[Given data Boundary: Start]

(** WebFinger answers for the account of the host that was asked and for none other, and the self link of
    its answer asks for that account again. *)
Theorem webfinger_finds_itself r env fp resp logs :
  resolveActorFingerprint manifest (strings env) = Ok (Some fp) -> pathname r = PATH_WEBFINGER ->
  bridge_handle manifest r env = (Ok resp, logs) -> Discovery.status resp = 200 ->
  form_get (js "resource") (search r) = Some (account r) /\
  exists encoded, VaultProxy.encodeURIComponent (account r) = Some encoded /\
    forall r', pathname r' = PATH_WEBFINGER -> protocol r' = protocol r -> host r' = host r -> search r' = 63 :: js "resource" ++ 61 :: encoded ->
      bridge_handle manifest r' env = bridge_handle manifest r env.
Proof.
  intros Hfp Hp. rewrite (bridge_at PATH_WEBFINGER r env Hp), Hfp by in_paths.
  change (handleWebFinger r = (Ok resp, logs) -> Discovery.status resp = 200 -> form_get (js "resource") (search r) = Some (account r) /\
    exists encoded, VaultProxy.encodeURIComponent (account r) = Some encoded /\ forall r', pathname r' = PATH_WEBFINGER -> protocol r' = protocol r -> host r' = host r ->
      search r' = 63 :: js "resource" ++ 61 :: encoded -> bridge_handle manifest r' env = handleWebFinger r).
  intros Hh H200. unfold handleWebFinger in Hh. destruct (form_get _ (search r)) as [[|c res]|] eqn:Hr; [by injection Hh as <- <-| |by injection Hh as <- <-].
  case_bool_decide as Ea; cbn [negb] in Hh; [|by injection Hh as <- <-].
  destruct (VaultProxy.encodeURIComponent (account r)) as [encoded|] eqn:He; [|done]. split; [by rewrite Ea|]. exists encoded. split; [done|].
  intros r' Hp' Hproto Hhost Hs. rewrite (bridge_at PATH_WEBFINGER r' env Hp'), Hfp by in_paths. change (handleWebFinger r' = handleWebFinger r).
  assert (Hacc : account r' = account r) by (unfold account; by rewrite Hhost).
  assert (Hget : form_get (js "resource") (search r') = Some (account r)).
  { rewrite Hs. apply form_get_query; [repeat constructor|reflexivity|done]. }
  unfold handleWebFinger. rewrite Hget, Hr, Ea, Hacc. unfold baseUrl. by rewrite Hproto, Hhost.
Qed.
End facts.

(** ** Closed examples *)

Section demo.
Definition demo_manifest : Manifest := Discovery.demo_manifest Discovery.demo_fp.
Definition demo_pub : bytes := repeat Byte.x05 32.
Definition demo_signature (pub msg : bytes) : bytes := take 64 (pub ++ msg ++ repeat Byte.x00 64).
#[local] Instance demo_ed25519 : Ed25519 := fun pub msg sig => Some (bool_decide (sig = demo_signature pub msg)).

Definition demo_signer : Signer :=
  mkSigner (Some (fun _ => KeyServed (Base64.btoa demo_pub))) (Some (fun _ h p => Signed (Some (demo_signature demo_pub (utf8_encode (h ++ js "." ++ p)))))).
Definition demo_env (signer : option Signer) : Env := mkEnv Discovery.demo_env signer 1700000000123.
Definition demo_request (path : jsstr) (search : jsstr) : Request :=
  mkRequest (js "POST") (js "https:") (js "c.example") path search (Some (js "Application/X-WWW-Form-Urlencoded; charset=utf-8"))
    (Some (js "grant_type=client%5Fcredentials&scope=a+b&&audience=%E2%82%AC")).

Lemma demo_signer_honest : signer_is_honest demo_signer.
Proof.
  intros sign issuer h p sig [= <-] [= <-]. exists (fun _ => KeyServed (Base64.btoa demo_pub)), demo_pub. split; [done|]. split; [done|].
  unfold ed25519_verify, demo_ed25519. by rewrite bool_decide_true.
Qed.

Definition response_of (a : Answer) : Response := match a with (Ok r, _) => r | _ => plain 0 "" end.
Definition demo_token : Response := response_of (bridge_handle demo_manifest (demo_request PATH_OAUTH_TOKEN []) (demo_env (Some demo_signer))).

Lemma issued_tokens_verify_witness :
  exists pub, bridge_handle demo_manifest (demo_request PATH_JWKS []) (demo_env (Some demo_signer)) = (Ok (jwks (Base64.btoa pub) Discovery.demo_fp), []).
Proof.
  assert (E : bridge_handle demo_manifest (demo_request PATH_OAUTH_TOKEN []) (demo_env (Some demo_signer)) = (Ok demo_token, [])) by (vm_compute; reflexivity).
  destruct (issued_tokens_verify demo_manifest (demo_request PATH_OAUTH_TOKEN []) (demo_env (Some demo_signer)) demo_signer demo_token [] eq_refl demo_signer_honest eq_refl E ltac:(vm_compute; reflexivity))
    as (fp & aud & scope & h & p & sig & pub & Hfp & _ & _ & _ & _ & _ & Hj & _).
  assert (E' : resolveActorFingerprint demo_manifest (strings (demo_env (Some demo_signer))) = Ok (Some Discovery.demo_fp)) by (vm_compute; reflexivity).
  exists pub. assert (fp = Discovery.demo_fp) as -> by congruence.
  exact (Hj (demo_request PATH_JWKS []) eq_refl eq_refl).
Defined.

(** A signer that signs and does not serve its key: the token is issued, the key set publishes the master
    key of the manifest, and that key does not verify the token. *)
Definition demo_keyless : Signer := mkSigner None (signJwt demo_signer).

Example unserved_key_is_replaced :
  response_of (bridge_handle demo_manifest (demo_request PATH_OAUTH_TOKEN []) (demo_env (Some demo_keyless))) = demo_token /\ Discovery.status demo_token = 200 /\
  bridge_handle demo_manifest (demo_request PATH_JWKS []) (demo_env (Some demo_keyless)) = (Ok (jwks (js "k+/=") Discovery.demo_fp), []) /\
  exists master, Base64.atob (js "k+/=") = Some master /\
    forall sign issuer h p, signJwt demo_keyless = Some sign -> exists sig, sign issuer h p = Signed (Some sig) /\
      ed25519_verify master (utf8_encode (h ++ js "." ++ p)) sig = Some false.
Proof.
  split; [vm_compute; reflexivity|]. split; [vm_compute; reflexivity|]. split; [vm_compute; reflexivity|].
  eexists. split; [vm_compute; reflexivity|]. intros sign issuer h p [= <-]. eexists. split; [reflexivity|].
  reflexivity.
Qed.

Definition demo_refusing : Signer := mkSigner (Some (fun _ => KeyRefused None)) (Some (fun _ _ _ => Signed (Some [Byte.x00]))).

Lemma jwks_fails_closed_witness :
  exists resp logs, bridge_handle demo_manifest (demo_request PATH_JWKS []) (demo_env (Some demo_refusing)) = (Ok resp, logs) /\ Discovery.status resp = 503 /\ logs <> [].
Proof.
  refine (proj2 (proj2 (jwks_fails_closed demo_manifest (demo_request PATH_JWKS []) (demo_env (Some demo_refusing)) (demo_env (Some demo_refusing)) demo_refusing
    (fun _ => KeyRefused None) Discovery.demo_fp eq_refl eq_refl eq_refl _ eq_refl _)) _); [vm_compute; reflexivity..|done].
Defined.

Lemma token_failures_look_alike_witness :
  response_of (bridge_handle demo_manifest (demo_request PATH_OAUTH_TOKEN []) (demo_env None)) =
  response_of (bridge_handle demo_manifest (demo_request PATH_OAUTH_TOKEN []) (demo_env (Some demo_refusing))).
Proof.
  exact (token_failures_look_alike demo_manifest (demo_request PATH_OAUTH_TOKEN []) (demo_env None) (demo_env (Some demo_refusing)) UNAVAILABLE UNAVAILABLE [NoSignerBinding] []
    eq_refl eq_refl ltac:(vm_compute; reflexivity) ltac:(vm_compute; reflexivity) ltac:(done) ltac:(done)).
Defined.

Lemma webfinger_finds_itself_witness :
  let r := demo_request PATH_WEBFINGER (js "?resource=acct:cluster@c.example") in
  form_get (js "resource") (search r) = Some (account r).
Proof.
  refine (proj1 (webfinger_finds_itself demo_manifest (demo_request PATH_WEBFINGER (js "?resource=acct:cluster@c.example")) (demo_env None) Discovery.demo_fp
    (response_of (bridge_handle demo_manifest (demo_request PATH_WEBFINGER (js "?resource=acct:cluster@c.example")) (demo_env None))) [] _ eq_refl _ _)); vm_compute; reflexivity.
Defined.

(** An unknown name has an empty mapping, and a key that is no base64 makes the Nostr document throw. *)
Example nostr_throws_on_a_bad_key :
  (bridge_handle demo_manifest (demo_request PATH_NOSTR_NIP05 (js "?name=eve")) (mkEnv (fun _ => Some (js "AQI=")) None 0)).1 =
    Ok (mkResponse 200 [JSON_TYPE; ANY_ORIGIN; CACHED] (json_stringify (obj [fld "names" (obj []); fld "relays" (obj [])]))) /\
  (bridge_handle demo_manifest (demo_request PATH_NOSTR_NIP05 (js "?name=eve")) (mkEnv (fun _ => Some (js "A")) None 0)).1 = Throw InvalidCharacter.
Proof. split; vm_compute; reflexivity. Qed.

(** Stripping the prefix can leave a reference that begins with two slashes, which names a host. *)
Example stripped_may_name_a_host :
  map (fun p => stripped (js p)) ["/identity/"; "/identity/authorize"; "/identity//evil.example/x"]%string = map js ["/"; "/authorize"; "//evil.example/x"]%string.
Proof. vm_compute. reflexivity. Qed.
End demo.

End IdentityBridge.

[Given data Boundary: End]

** What is needed **
On how many lines above does the word "scope" appear? Only the number should be given.

** Answer to the exercise **
2